» **Required work**
Look below for the line containing "Definition sgnQ (q"; from there through the line containing "Definition Q3 : Set := (Q * Q * Q)%type.", both lines included, please set down each line exactly and nothing else.

Top of Extracted data

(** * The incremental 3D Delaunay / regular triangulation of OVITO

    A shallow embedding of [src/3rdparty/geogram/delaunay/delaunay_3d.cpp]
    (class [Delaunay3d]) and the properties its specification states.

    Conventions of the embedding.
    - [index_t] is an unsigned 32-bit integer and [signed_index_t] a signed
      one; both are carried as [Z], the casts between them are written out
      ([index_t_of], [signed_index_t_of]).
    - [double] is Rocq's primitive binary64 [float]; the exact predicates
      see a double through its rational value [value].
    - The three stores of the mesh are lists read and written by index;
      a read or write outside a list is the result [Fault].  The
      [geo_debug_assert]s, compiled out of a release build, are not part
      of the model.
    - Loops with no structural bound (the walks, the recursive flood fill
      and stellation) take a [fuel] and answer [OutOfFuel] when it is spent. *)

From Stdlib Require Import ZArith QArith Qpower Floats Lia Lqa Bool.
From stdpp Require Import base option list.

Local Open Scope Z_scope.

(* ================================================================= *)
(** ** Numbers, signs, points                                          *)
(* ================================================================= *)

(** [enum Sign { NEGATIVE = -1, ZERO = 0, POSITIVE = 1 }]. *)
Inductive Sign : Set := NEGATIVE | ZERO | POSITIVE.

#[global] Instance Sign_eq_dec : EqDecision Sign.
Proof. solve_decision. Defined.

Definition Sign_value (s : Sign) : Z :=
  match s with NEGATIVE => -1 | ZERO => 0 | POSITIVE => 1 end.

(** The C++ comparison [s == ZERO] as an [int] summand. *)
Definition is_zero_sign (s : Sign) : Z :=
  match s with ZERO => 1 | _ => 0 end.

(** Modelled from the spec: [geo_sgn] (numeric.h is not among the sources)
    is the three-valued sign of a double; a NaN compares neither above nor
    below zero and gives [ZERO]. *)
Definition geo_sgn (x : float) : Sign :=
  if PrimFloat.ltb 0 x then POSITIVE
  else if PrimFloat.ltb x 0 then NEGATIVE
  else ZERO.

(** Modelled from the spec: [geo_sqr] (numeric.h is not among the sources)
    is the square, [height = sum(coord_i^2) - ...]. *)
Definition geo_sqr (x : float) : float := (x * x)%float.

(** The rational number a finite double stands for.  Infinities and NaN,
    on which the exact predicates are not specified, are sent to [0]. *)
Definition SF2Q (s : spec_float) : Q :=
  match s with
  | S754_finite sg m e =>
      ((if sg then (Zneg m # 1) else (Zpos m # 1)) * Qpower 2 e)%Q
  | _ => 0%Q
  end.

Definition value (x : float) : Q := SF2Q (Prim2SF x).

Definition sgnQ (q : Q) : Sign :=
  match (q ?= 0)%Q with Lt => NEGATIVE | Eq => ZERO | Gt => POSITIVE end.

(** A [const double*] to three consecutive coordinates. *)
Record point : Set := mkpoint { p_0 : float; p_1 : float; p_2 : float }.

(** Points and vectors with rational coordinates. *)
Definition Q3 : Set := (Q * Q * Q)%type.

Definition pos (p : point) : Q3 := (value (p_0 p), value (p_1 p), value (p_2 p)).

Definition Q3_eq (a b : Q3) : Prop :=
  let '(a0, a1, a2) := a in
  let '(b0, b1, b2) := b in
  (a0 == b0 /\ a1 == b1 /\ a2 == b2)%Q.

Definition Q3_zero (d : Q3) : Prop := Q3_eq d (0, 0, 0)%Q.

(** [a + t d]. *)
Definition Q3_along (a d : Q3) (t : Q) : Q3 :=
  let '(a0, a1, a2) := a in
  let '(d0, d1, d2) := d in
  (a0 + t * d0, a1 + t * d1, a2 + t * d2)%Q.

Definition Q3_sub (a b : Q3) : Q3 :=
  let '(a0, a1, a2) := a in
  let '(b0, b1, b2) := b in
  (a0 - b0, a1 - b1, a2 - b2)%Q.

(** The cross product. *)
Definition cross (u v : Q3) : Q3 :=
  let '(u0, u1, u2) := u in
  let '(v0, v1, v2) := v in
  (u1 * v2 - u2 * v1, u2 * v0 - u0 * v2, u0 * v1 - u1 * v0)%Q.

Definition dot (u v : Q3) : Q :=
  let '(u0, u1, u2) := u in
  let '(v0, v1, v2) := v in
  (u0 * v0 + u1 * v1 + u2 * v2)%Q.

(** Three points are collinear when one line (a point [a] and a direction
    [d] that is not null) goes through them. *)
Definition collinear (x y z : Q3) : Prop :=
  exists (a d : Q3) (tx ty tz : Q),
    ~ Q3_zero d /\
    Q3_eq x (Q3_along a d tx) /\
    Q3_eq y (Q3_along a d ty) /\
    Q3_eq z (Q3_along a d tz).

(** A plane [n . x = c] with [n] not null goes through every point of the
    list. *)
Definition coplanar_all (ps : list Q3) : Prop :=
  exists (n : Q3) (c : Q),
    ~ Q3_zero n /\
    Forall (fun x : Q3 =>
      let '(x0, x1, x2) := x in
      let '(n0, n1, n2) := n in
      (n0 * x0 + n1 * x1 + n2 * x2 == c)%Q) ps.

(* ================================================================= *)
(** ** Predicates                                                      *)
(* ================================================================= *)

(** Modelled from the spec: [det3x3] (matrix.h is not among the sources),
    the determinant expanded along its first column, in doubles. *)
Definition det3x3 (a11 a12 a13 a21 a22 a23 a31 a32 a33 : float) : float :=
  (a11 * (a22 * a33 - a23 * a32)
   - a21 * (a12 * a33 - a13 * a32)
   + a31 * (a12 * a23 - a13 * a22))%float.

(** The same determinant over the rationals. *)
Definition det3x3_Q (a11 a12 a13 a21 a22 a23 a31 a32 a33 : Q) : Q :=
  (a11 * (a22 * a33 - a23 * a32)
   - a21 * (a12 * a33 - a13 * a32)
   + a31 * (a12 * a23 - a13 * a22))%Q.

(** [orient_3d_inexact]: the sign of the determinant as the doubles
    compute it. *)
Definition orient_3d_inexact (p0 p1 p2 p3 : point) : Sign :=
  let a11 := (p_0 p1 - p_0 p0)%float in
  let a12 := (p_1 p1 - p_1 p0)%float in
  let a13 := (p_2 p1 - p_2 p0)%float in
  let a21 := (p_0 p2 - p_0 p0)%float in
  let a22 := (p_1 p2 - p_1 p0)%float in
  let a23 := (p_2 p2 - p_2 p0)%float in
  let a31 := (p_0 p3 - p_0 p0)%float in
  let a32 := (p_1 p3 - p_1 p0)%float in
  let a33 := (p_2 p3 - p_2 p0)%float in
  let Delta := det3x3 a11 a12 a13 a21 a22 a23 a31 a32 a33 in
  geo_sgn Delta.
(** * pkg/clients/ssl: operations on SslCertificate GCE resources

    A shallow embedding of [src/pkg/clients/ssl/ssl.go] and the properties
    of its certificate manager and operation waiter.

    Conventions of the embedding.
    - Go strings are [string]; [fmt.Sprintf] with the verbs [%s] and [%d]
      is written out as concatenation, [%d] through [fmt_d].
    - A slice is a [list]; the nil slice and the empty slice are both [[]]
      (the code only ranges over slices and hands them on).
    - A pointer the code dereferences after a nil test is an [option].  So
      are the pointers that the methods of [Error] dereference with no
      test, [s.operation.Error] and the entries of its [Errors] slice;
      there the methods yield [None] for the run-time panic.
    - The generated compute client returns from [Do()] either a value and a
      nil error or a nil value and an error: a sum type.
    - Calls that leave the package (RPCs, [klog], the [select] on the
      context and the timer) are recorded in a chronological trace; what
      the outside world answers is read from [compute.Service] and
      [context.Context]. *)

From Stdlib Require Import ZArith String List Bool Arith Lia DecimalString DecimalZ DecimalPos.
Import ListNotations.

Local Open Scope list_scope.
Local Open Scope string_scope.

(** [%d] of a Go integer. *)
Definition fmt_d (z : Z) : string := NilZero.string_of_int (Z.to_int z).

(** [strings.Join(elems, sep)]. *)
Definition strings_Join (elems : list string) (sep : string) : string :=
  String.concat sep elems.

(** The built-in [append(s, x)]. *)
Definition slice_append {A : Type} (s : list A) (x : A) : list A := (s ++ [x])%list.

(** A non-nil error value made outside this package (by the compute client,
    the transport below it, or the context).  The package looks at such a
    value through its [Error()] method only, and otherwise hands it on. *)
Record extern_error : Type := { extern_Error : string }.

Bottom of Extracted data

» **Result below**
Definition sgnQ (q : Q) : Sign :=
  match (q ?= 0)%Q with Lt => NEGATIVE | Eq => ZERO | Gt => POSITIVE end.

(** A [const double*] to three consecutive coordinates. *)
Record point : Set := mkpoint { p_0 : float; p_1 : float; p_2 : float }.

(** Points and vectors with rational coordinates. *)
Definition Q3 : Set := (Q * Q * Q)%type.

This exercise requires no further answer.